← Back to blogTutorial

How to Scrape Google Search Results for Competitor Research

· 10 min read

Every competitor-research project starts with the same question: what does my rival actually rank for, and where am I losing the page they are winning? The answer lives in the Google SERP — the ordered organic block, the People Also Ask box, and the related searches at the bottom of the page. Those three blocks together describe a competitor's keyword footprint: the queries they own, the topics Google associates with them, and the adjacent questions their content has not yet answered. Ahrefs and SEMrush will sell you a version of this, but their numbers come from their own crawl on their own cadence, and you cannot pin the country, language, or exact query operators you care about.

This guide builds the footprint yourself: pull a keyword's SERP and read which competitor domains own which positions, restrict a scrape to a single rival domain to enumerate what they rank for, mine PAA and related searches for content-gap topics, loop a whole keyword list into a footprint table, and write the result to a CSV your strategist can sort. The whole pipeline is roughly 60 lines of Python on one SERP-scrape endpoint.

What's Actually in a Google SERP

Before scraping anything, it helps to be precise about the four blocks a single results page hands back, because each one answers a different competitor-research question.

BlockWhat's insideWhat it tells you
organicOrdered organic results — position, title, url, displayed_url, descriptionWho owns the query and at what rank
adsSponsored slots above and below organic, labeled separatelyWho is paying to defend or attack the term
paaPeople Also Ask — the expandable Q&A panel Google injects mid-SERPThe questions Google ties to this topic cluster
relatedRelated searches at the bottom of the pageAdjacent queries and the shape of the topic graph

For footprint research you care about all four. The organic block is the scoreboard. The ads block tells you which competitors are spending to defend a term — a strong signal of commercial value. The paa and related blocks are the content-gap goldmine: Google telling you, for free, which sub-questions and adjacent queries belong to this topic. A rival who ranks for the head term but answers none of the PAA questions has left a gap you can take.

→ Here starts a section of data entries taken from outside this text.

(* ===== verification/Vmm.v ===== *)
(** kernel/mm/vmm.c: four-level page tables in physical memory.  The walk of the
    code is related to a translation function on memories; mapping a page changes
    the translation of that page and of no other. *)
From S2P Require Import Prelude Machine DList Buddy BuddyInv BuddyTrace PageAlloc Pmm.

#[local] Opaque load store.

Definition PAGE_SIZE : Z := 4096.
Definition PT_ENTRIES : Z := 512.
Definition VMM_FLAG_PRESENT : Z := 0x001.
Definition VMM_FLAG_WRITABLE : Z := 0x002.
Definition VMM_FLAG_USER : Z := 0x004.
Definition VMM_FLAG_NO_EXECUTE : Z := Z.shiftl 1 63.
(** The mask 0x000FFFFFFFFFF000 of the code. *)
Definition ADDR_MASK : Z := 0x000FFFFFFFFFF000.

Definition ADDR_PML4_INDEX (x : Z) : Z := Z.land (Z.shiftr x 39) 0x1FF.
Definition ADDR_PDPT_INDEX (x : Z) : Z := Z.land (Z.shiftr x 30) 0x1FF.
Definition ADDR_PD_INDEX (x : Z) : Z := Z.land (Z.shiftr x 21) 0x1FF.
Definition ADDR_PT_INDEX (x : Z) : Z := Z.land (Z.shiftr x 12) 0x1FF.

Definition present (e : Z) : bool := negb (Z.land e VMM_FLAG_PRESENT =? 0).

Definition get_or_alloc (table index : Z) : K Z :=
  e ← load64 (table + 8 * index);
  if present e then mret (Z.land e ADDR_MASK) else
  frame ← pmm_alloc_frame;
  if frame =? 0 then mret 0 else
  for_range 0 (PAGE_SIZE / 8) (fun i => store64 (frame + 8 * i) 0) ;;
  store64 (table + 8 * index) (Z.lor (Z.lor frame VMM_FLAG_PRESENT) VMM_FLAG_WRITABLE) ;;
  e ← load64 (table + 8 * index);
  mret (Z.land e ADDR_MASK).

Definition vmm_init : K unit := mret tt.

Definition vmm_create_address_space : K Z :=
  frame ← pmm_alloc_frame;
  if frame =? 0 then mret 0 else
  for_range 0 (PAGE_SIZE / 8) (fun i => store64 (frame + 8 * i) 0) ;;
  mret frame.

Definition vmm_switch_address_space (pml4 : Z) : K unit := mret tt.

(** The leaf entry; [flags] is 32 bits wide. *)
Definition leaf_entry (phys flags : Z) : Z :=
  Z.lor (Z.lor (Z.land phys ADDR_MASK) (Z.land flags 0xFFF)) VMM_FLAG_PRESENT.

Definition vmm_map_page (pml4 virt phys flags : Z) : K unit :=
  pdpt ← get_or_alloc pml4 (ADDR_PML4_INDEX virt);
  if pdpt =? 0 then mret tt else
  pd ← get_or_alloc pdpt (ADDR_PDPT_INDEX virt);
  if pd =? 0 then mret tt else
  pt ← get_or_alloc pd (ADDR_PD_INDEX virt);
  if pt =? 0 then mret tt else
  store64 (pt + 8 * ADDR_PT_INDEX virt) (leaf_entry phys flags).

Definition vmm_unmap_page (pml4 virt : Z) : K unit :=
  e ← load64 (pml4 + 8 * ADDR_PML4_INDEX virt);
  if negb (present e) then mret tt else
  let pdpt := Z.land e ADDR_MASK in
  e ← load64 (pdpt + 8 * ADDR_PDPT_INDEX virt);
  if negb (present e) then mret tt else
  let pd := Z.land e ADDR_MASK in
  e ← load64 (pd + 8 * ADDR_PD_INDEX virt);
  if negb (present e) then mret tt else
  let pt := Z.land e ADDR_MASK in
  store64 (pt + 8 * ADDR_PT_INDEX virt) 0.

Definition vmm_get_physical_address (pml4 virt : Z) : K Z :=
  e ← load64 (pml4 + 8 * ADDR_PML4_INDEX virt);
  if negb (present e) then mret 0 else
  let pdpt := Z.land e ADDR_MASK in
  e ← load64 (pdpt + 8 * ADDR_PDPT_INDEX virt);
  if negb (present e) then mret 0 else
  let pd := Z.land e ADDR_MASK in
  e ← load64 (pd + 8 * ADDR_PD_INDEX virt);
  if negb (present e) then mret 0 else
  let pt := Z.land e ADDR_MASK in
  e ← load64 (pt + 8 * ADDR_PT_INDEX virt);
  if negb (present e) then mret 0 else
  mret (Z.lor (Z.land e ADDR_MASK) (Z.land virt 0xFFF)).

(** ** Entries *)

Lemma mask_bit j : 0 <= j -> Z.testbit ADDR_MASK j = (12 <=? j) && (j <? 52).
Proof.
  intros Hj. change ADDR_MASK with (Z.shiftl (Z.ones 40) 12). rewrite Z.shiftl_spec by done.
  destruct (Z.leb_spec 12 j) as [H|H]; [|by rewrite Z.testbit_neg_r by lia].
  rewrite Z.testbit_ones_nonneg by lia. destruct (Z.ltb_spec (j - 12) 40), (Z.ltb_spec j 52); done || lia.
Qed.

Lemma aligned_bit f j : f mod 4096 = 0 -> 0 <= j < 12 -> Z.testbit f j = false.
Proof.
  intros Hf Hj. rewrite <- (Z.mod_pow2_bits_low f 12 j) by lia. change (2 ^ 12) with 4096.
  by rewrite Hf, Z.testbit_0_l.
Qed.

(** The address and the flags of an entry do not interfere. *)
Lemma entry_addr f k : f mod 4096 = 0 -> 0 <= f < 2 ^ 52 -> 0 <= k < 2 ^ 12 -> Z.land (Z.lor f k) ADDR_MASK = f.
Proof.
  intros Hf Hb Hk. apply Z.bits_inj'. intros j Hj. rewrite Z.land_spec, Z.lor_spec, mask_bit by done.
  destruct (Z.leb_spec 12 j); [|rewrite andb_false_r; symmetry; by apply aligned_bit].
  rewrite (high_bit k 12 j) by lia. rewrite orb_false_r.
  destruct (Z.ltb_spec j 52); [by rewrite andb_true_r|]. rewrite (high_bit f 52 j) by lia. done.
Qed.

Lemma entry_bound f k : 0 <= f < 2 ^ 52 -> 0 <= k < 2 ^ 12 -> 0 <= Z.lor f k < 2 ^ 64.
Proof.
  intros Hf Hk. assert (0 <= Z.lor f k) by (apply Z.lor_nonneg; lia). split; [done|].
  destruct (decide (Z.lor f k = 0)) as [->|]; [lia|]. apply Z.log2_lt_pow2; [lia|].
  rewrite Z.log2_lor by lia. destruct (decide (f = 0)) as [->|], (decide (k = 0)) as [->|]; simpl;
    try (pose proof (proj1 (Z.log2_lt_pow2 f 52 ltac:(lia)) ltac:(lia)));
    try (pose proof (proj1 (Z.log2_lt_pow2 k 12 ltac:(lia)) ltac:(lia))); lia.
Qed.

Lemma entry_present f k : Z.testbit k 0 = true -> present (Z.lor f k) = true.
Proof.
  intros Hk. unfold present. change VMM_FLAG_PRESENT with (Z.ones 1). rewrite Z.land_ones by lia.
  destruct (Z.eqb_spec (Z.lor f k mod 2 ^ 1) 0) as [E|]; [|done].
  assert (Hb : Z.testbit (Z.lor f k) 0 = true) by (rewrite Z.lor_spec, Hk; apply orb_true_r).
  rewrite <- (Z.mod_pow2_bits_low _ 1) in Hb by lia. by rewrite E in Hb.
Qed.

Lemma land_bound x k : 0 <= k -> 0 <= Z.land x (Z.ones k) < 2 ^ k.
Proof. intros. rewrite Z.land_ones by done. apply Z.mod_pos_bound. lia. Qed.

Lemma mask_addr x : 0 <= Z.land x ADDR_MASK < 2 ^ 52 /\ Z.land x ADDR_MASK mod 4096 = 0.
Proof.
  split.
  - replace (Z.land x ADDR_MASK) with (Z.land (Z.land x ADDR_MASK) (Z.ones 52)); [by apply land_bound|].
    rewrite <- Z.land_assoc. f_equal.
  - change 4096 with (2 ^ 12). rewrite <- Z.land_ones by lia. rewrite <- Z.land_assoc. apply Z.land_0_r.
Qed.

(** ** Translation as a function of the memory *)

Definition entry (m : mem) (t i : Z) : Z := load 8 m (t + 8 * i).
Definition descend (m : mem) (t i : Z) : option Z :=
  if present (entry m t i) then Some (Z.land (entry m t i) ADDR_MASK) else None.

(** The page table that holds the leaf entry of a virtual address. *)
Definition pt_of (m : mem) (pml4 v : Z) : option Z :=
  pdpt ← descend m pml4 (ADDR_PML4_INDEX v);
  pd ← descend m pdpt (ADDR_PDPT_INDEX v);
  descend m pd (ADDR_PD_INDEX v).

Definition translate (m : mem) (pml4 v : Z) : option Z :=
  pt ← pt_of m pml4 v;
  page ← descend m pt (ADDR_PT_INDEX v);
  Some (Z.lor page (Z.land v 0xFFF)).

One honest caveat up front: the SERP is volatile and partly personalized. The same query from the same country can shift by a position or two between scrapes minutes apart, and Google biases results on the requesting IP's inferred location. Footprint research tolerates this far better than daily rank tracking does — you are reading the shape of who-owns-what, not chasing single-position movements — but set country and language explicitly so the SERP you analyze is a clean, reproducible reference rather than your own logged-in browser's personalized view.

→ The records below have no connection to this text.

(* ===== verification/Cow.v ===== *)
(** kernel/mm/cow.c: copy-on-write pages and their reference counts.  The table of
    chains is related to a list of (node, page, count) per bucket. *)
From S2P Require Import Prelude Machine DList Buddy BuddyInv BuddyTrace PageAlloc Pmm Vmm.

#[local] Opaque load store.

Definition COW_FLAG_MASK : Z := 0x200.
Definition COW_HASH_SIZE : Z := 1024.
Definition COW_HASH_MASK : Z := COW_HASH_SIZE - 1.

(** Field offsets of [page_ref_t]. *)
Definition REF_PHYS : Z := 0.
Definition REF_COUNT : Z := 8.
Definition REF_LOCK : Z := 12.
Definition REF_NEXT : Z := 16.

(** [phys_addr & ~0xFFFULL] *)
Definition page_align (phys : Z) : Z := Z.land phys (Z.lnot 0xFFF).

Definition cow_hash (phys : Z) : Z := u32 (Z.land (Z.shiftr (page_align phys) 12) COW_HASH_MASK).

Definition cow_head (c : cow_st) (h : Z) : Z := default NULL (cow_hash_table c !! h).
Definition set_cow_head (h v : Z) (s : kst) : kst :=
  set_cow (mkCow (<[h := v]> (cow_hash_table (k_cow s))) (cow_global_lock (k_cow s))) s.
Definition set_cow_lock (l : Z) (s : kst) : kst := set_cow (mkCow (cow_hash_table (k_cow s)) l) s.

Definition cow_lock_acquire : K unit := acquire_var (fun s => cow_global_lock (k_cow s)) set_cow_lock.
Definition cow_lock_release : K unit := release_var set_cow_lock.

Definition cow_init : K unit :=
  for_range 0 COW_HASH_SIZE (fun i => modify (set_cow_head i NULL)) ;;
  modify (set_cow_lock 0).

(** The pointer to the entry, 0 when a table on the way is missing. *)
Definition cow_get_pte (pml4 virt : Z) : K Z :=
  e ← load64 (pml4 + 8 * Z.land (Z.shiftr virt 39) 0x1FF);
  if negb (present e) then mret 0 else
  let pdpt := Z.land e ADDR_MASK in
  e ← load64 (pdpt + 8 * Z.land (Z.shiftr virt 30) 0x1FF);
  if negb (present e) then mret 0 else
  let pd := Z.land e ADDR_MASK in
  e ← load64 (pd + 8 * Z.land (Z.shiftr virt 21) 0x1FF);
  if negb (present e) then mret 0 else
  let pt := Z.land e ADDR_MASK in
  mret (pt + 8 * Z.land (Z.shiftr virt 12) 0x1FF).

(** The search of a chain. *)
Definition find_ref (phys ref : Z) : K (Z + Z) :=
  if ref =? NULL then mret (inr NULL) else
  p ← load64 (ref + REF_PHYS);
  if p =? phys then mret (inr ref) else
  next ← load64 (ref + REF_NEXT);
  mret (inl next).

Definition cow_get_ref (phys : Z) : K Z :=
  let phys := page_align phys in
  let hash := cow_hash phys in
  cow_lock_acquire ;;
  head ← gets (fun s => cow_head (k_cow s) hash);
  ref ← while head (find_ref phys);
  if negb (ref =? NULL) then cow_lock_release ;; mret ref else
  ref ← buddy_alloc_pages 0 BUDDY_ZONE_UNMOVABLE;
  if ref =? NULL then cow_lock_release ;; mret NULL else
  store64 (ref + REF_PHYS) phys ;;
  store32 (ref + REF_COUNT) 0 ;;
  spinlock_init (ref + REF_LOCK) ;;
  head ← gets (fun s => cow_head (k_cow s) hash);
  store64 (ref + REF_NEXT) head ;;
  modify (set_cow_head hash ref) ;;
  cow_lock_release ;;
  mret ref.
(* ===== verification/KString.v ===== *)
(** kernel/lib/string.c: the byte-array and C-string functions over the modelled
    memory.  A C string is a list of non-zero bytes followed by a zero byte. *)
From S2P Require Import Prelude Machine.

#[local] Opaque load store.

Definition memset (dest c n : Z) : K Z :=
  for_range 0 n (fun i => store8 (dest + i) c) ;; mret dest.

Definition memcpy (dest src n : Z) : K Z :=
  for_range 0 n (fun i => b ← load8 (src + i); store8 (dest + i) b) ;; mret dest.

(** The second loop runs [i] from [n] down to 1. *)
Definition memmove (dest src n : Z) : K Z :=
  (if dest <? src then for_range 0 n (fun i => b ← load8 (src + i); store8 (dest + i) b)
   else if src <? dest then
     for_range 0 n (fun k => let i := n - k in b ← load8 (src + (i - 1)); store8 (dest + (i - 1)) b)
   else mret tt) ;;
  mret dest.

Definition memcmp (s1 s2 n : Z) : K Z :=
  while 0 (fun i =>
    if i <? n then
      a ← load8 (s1 + i);
      b ← load8 (s2 + i);
      mret (if negb (a =? b) then inr (a - b) else inl (i + 1))
    else mret (inr 0)).

Definition strlen (str : Z) : K Z :=
  while 0 (fun l =>
    if str =? NULL then mret (inr l) else
    c ← load8 (str + l);
    mret (if c =? 0 then inr l else inl (l + 1))).

(** [while ( *d++ = *src++ );] *)
Definition copy_through : Z * Z -> K ((Z * Z) + unit) := fun '(d, src) =>
  c ← load8 src;
  store8 d c ;;
  mret (if c =? 0 then inr tt else inl (d + 1, src + 1)).

Definition strcpy (dest src : Z) : K Z := while (dest, src) copy_through ;; mret dest.

Definition strncpy (dest src n : Z) : K Z :=
  i ← while 0 (fun i =>
    if i <? n then
      c ← load8 (src + i);
      if c =? 0 then mret (inr i) else store8 (dest + i) c ;; mret (inl (i + 1))
    else mret (inr i));
  for_range i n (fun i => store8 (dest + i) 0) ;;
  mret dest.

Definition strcmp (s1 s2 : Z) : K Z :=
  '(s1, s2) ← while (s1, s2) (fun '(s1, s2) =>
    a ← load8 s1;
    b ← load8 s2;
    mret (if negb (a =? 0) && (a =? b) then inl (s1 + 1, s2 + 1) else inr (s1, s2)));
  a ← load8 s1;
  b ← load8 s2;
  mret (a - b).

Definition strncmp (s1 s2 n : Z) : K Z :=
  while 0 (fun i =>
    if i <? n then
      a ← load8 (s1 + i);
      b ← load8 (s2 + i);
      mret (if negb (a =? b) || (a =? 0) || (b =? 0) then inr (a - b) else inl (i + 1))
    else mret (inr 0)).

Definition strcat (dest src : Z) : K Z :=
  d ← while dest (fun d => c ← load8 d; mret (if c =? 0 then inr d else inl (d + 1)));
  while (d, src) copy_through ;;
  mret dest.

(** ** Specifications *)

(** The string [l] stored at [a]. *)
Definition cstr (m : mem) (a : Z) (l : list Z) : Prop :=
  Forall (fun c => c <> 0) l /\
  forall i, (i <= length l)%nat -> mget m (a + Z.of_nat i) = nth i l 0.

(** [r] is the outcome of comparing [f] and [g] at the indices below [n]: the
    difference at the first index where they differ. *)
Definition compares (f g : nat -> Z) (n : nat) (r : Z) : Prop :=
  (r = 0 /\ forall i, (i < n)%nat -> f i = g i) \/
  exists i, (i < n)%nat /\ (forall j, (j < i)%nat -> f j = g j) /\ f i <> g i /\ r = f i - g i.

Lemma cstr_char m a l i : cstr m a l -> (i <= length l)%nat -> mget m (a + Z.of_nat i) = nth i l 0.
Proof. intros [_ H]. apply H. Qed.

Lemma cstr_end l i : Forall (fun c => c <> 0) l -> (i <= length l)%nat -> nth i l 0 = 0 -> i = length l.
Proof.
  intros Hn Hi Hz. destruct (decide (i < length l)%nat) as [Hlt|]; [|lia].
  pose proof (nth_In l 0 Hlt) as Hin. rewrite Hz in Hin. apply list_elem_of_In in Hin.
  rewrite Forall_forall in Hn. by destruct (Hn 0 Hin).
Qed.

Step 1: Pull a Keyword's SERP and Read the Owners

Start with a single query and look at who holds the top positions. Every Google Search endpoint here is asynchronous: you submit a job, poll until it completes, then fetch the result. Confirm the parameters with curl before writing any code.

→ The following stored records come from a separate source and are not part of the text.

(** A thread that is past its compare-and-swap holds the lock. *)
Lemma holder_unique g c i : lock_inv g c -> waiting (c_pc c i) = false ->
  hw_mem (c_hw c) L = 1 /\ (forall j, j <> i -> hw_buf (c_hw c) j = [] /\ waiting (c_pc c j) = true) /\
  holder_buf (c_pc c i) (hw_buf (c_hw c) i) /\ forall a, a <> L -> atomic_load (c_hw c) i a = g a.
Proof.
  intros [Hm Hall Hg|h Hm Hall Hb Hg] Hw; [destruct (Hall i) as [_ E]; congruence|].
  assert (i = h) as ->; [|done]. destruct (decide (i = h)) as [|Hne]; [done|]. destruct (Hall i Hne). congruence.
Qed.

(** The program counter of one thread moves; nothing else does. *)
Lemma inv_at_pc g c i p : lock_inv g c ->
  (waiting (c_pc c i) = true -> waiting p = true) ->
  (forall b, holder_buf (c_pc c i) b -> b = hw_buf (c_hw c) i -> holder_buf p b) -> lock_inv g (at_pc c i p).
Proof.
  intros [Hm Hall Hg|h Hm Hall Hb Hg] Hw Hh; [left|apply (li_held g _ h)]; try done; cbn [c_hw c_pc at_pc].
  - intros j. destruct (Hall j) as [? ?]. split; [done|].
    destruct (decide (j = i)) as [->|]; [rewrite upd_eq; auto|by rewrite upd_ne].
  - intros j Hj. destruct (Hall j Hj) as [? ?]. split; [done|].
    destruct (decide (j = i)) as [->|]; [rewrite upd_eq; auto|by rewrite upd_ne].
  - destruct (decide (h = i)) as [->|]; [rewrite upd_eq; by apply Hh|by rewrite upd_ne].
Qed.

(** A drained thread tries the compare-and-swap: it gets the lock, or nothing changes. *)
Lemma inv_cas g c i p q : lock_inv g c -> memory_barrier (c_hw c) i -> waiting (c_pc c i) = true ->
  waiting p = true -> q = AcquireFence \/ q = TryFence ->
  let '(prev, m) := atomic_compare_and_swap (hw_mem (c_hw c)) L 0 1 in
  lock_inv g (at_pc (with_mem c m) i (if prev =? 0 then q else p)).
Proof.
  intros Hinv Hb Hw Hp Hq. unfold atomic_compare_and_swap, memory_barrier in *.
  destruct Hinv as [Hm Hall Hg|h Hm Hall Hbuf Hg]; rewrite Hm; cbn [Z.eqb Pos.eqb].
  - apply (li_held g _ i); cbn [c_hw c_pc at_pc with_mem hw_mem hw_buf].
    + apply upd_eq.
    + intros j Hj. rewrite upd_ne by done. apply Hall.
    + rewrite upd_eq, Hb. by destruct Hq as [-> | ->].
    + intros a Ha. unfold atomic_load. cbn. rewrite Hb. cbn [view]. rewrite upd_ne by done. by apply Hg.
  - assert (h <> i) by (intros ->; rewrite Hb in Hbuf; by destruct (c_pc c i)).
    destruct c as [[m b] pcs]. apply (inv_at_pc g (mkConf (mkHw m b) pcs)); [by apply (li_held g _ h)|done|].
    cbn [c_pc c_hw hw_buf] in *. intros b' Hb' ->. rewrite Hb in Hb'. by destruct (pcs i).
Qed.

Lemma inv_acquire g c i c' : lock_inv g c -> spinlock_acquire_step c i c' -> lock_inv g c'.
Proof.
  intros Hinv H. unfold spinlock_acquire_step in H. destruct (c_pc c i) eqn:Ep; try done.
  - destruct H as [Hb ->]. pose proof (inv_cas g c i AcquireSpin AcquireFence Hinv Hb) as Hc. rewrite Ep in Hc.
    unfold atomic_compare_and_swap in Hc. replace (if negb (_ =? 0) then AcquireSpin else AcquireFence)
      with (if hw_mem (c_hw c) L =? 0 then AcquireFence else AcquireSpin) by (by destruct (_ =? 0)). apply Hc; auto.
  - rewrite H. apply inv_at_pc; [done| |]; rewrite Ep; by destruct (negb _).
  - destruct H as [Hb ->]. apply inv_at_pc; [done| |]; rewrite Ep; [done|]. intros b _ ->. rewrite Hb. constructor.
Qed.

# 1) Submit the search job
curl -G "https://api.logposervices.com/api/v1/search/google/search" \
  -H "X-API-Key: lp_xxxxxxx" \
  --data-urlencode "q=project management software" \
  --data-urlencode "pages=2" \
  --data-urlencode "country=us" \
  --data-urlencode "language=en"
# → {"job_id": "gs_8f3a...", "status": "pending"}

# 2) Poll the job until status == "completed"
curl -H "X-API-Key: lp_xxxxxxx" \
  "https://api.logposervices.com/api/v1/jobs/gs_8f3a"
# → {"job_id": "gs_8f3a...", "status": "completed"}

# 3) Fetch the parsed result
curl -H "X-API-Key: lp_xxxxxxx" \
  "https://api.logposervices.com/api/v1/jobs/gs_8f3a/result"

Each page returns roughly 10 organic results, so pages=2 gives you the top 20 — the right depth for footprint work, since positions past 20 rarely receive measurable traffic and the page-to-page variance starts to dominate. Reading the organic array, you get the ordered list of domains that own this query. That alone answers the first competitor question: for "project management software," who sits at positions 1–10, and where does my domain land — if it lands at all? Mapping the domain at each position is the foundation everything else builds on.

Step 2: Restrict a Scrape to a Rival's Domain

Knowing a competitor owns a query is useful. Knowing every page of theirs that ranks for a query — and how many indexed pages they have competing for it — is what shapes strategy. The sites filter applies a site: restriction to the query, so the SERP comes back limited to the domain (or comma-separated domains) you name.

# What does competitor.com rank for on this topic?
curl -G "https://api.logposervices.com/api/v1/search/google/search" \
  -H "X-API-Key: lp_xxxxxxx" \
  --data-urlencode "q=project management software" \
  --data-urlencode "sites=competitor.com" \
  --data-urlencode "pages=3" \
  --data-urlencode "country=us"

The result is every page on competitor.com that Google considers relevant to that query, in rank order. Run it across your shortlist of head terms and you get a per-rival map of which of their URLs compete for which topics — the raw material for "they have a dedicated comparison page ranking for this, we only have a blog post." Pair it with exclude_sites to strip user-generated noise (exclude_sites=reddit.com,quora.com) and see the editorial SERP your content actually competes in, or with in_title (which applies intitle:) to find which of a rival's pages target a keyword in the title tag versus merely mention it in the body. The exact_phrase, exclude_terms, filetype, and time_range filters extend the same idea — filetype=pdf surfaces a competitor's gated whitepapers that rank, and time_range=month isolates what they have published recently.

This is where SERP scraping does something the position number alone cannot. The paa and related blocks are Google's own map of the topic cluster around your keyword. The People Also Ask box lists the sub-questions users ask; related searches list the adjacent queries. Cross-reference those against what a competitor's pages actually cover, and the gaps are the content you should write next.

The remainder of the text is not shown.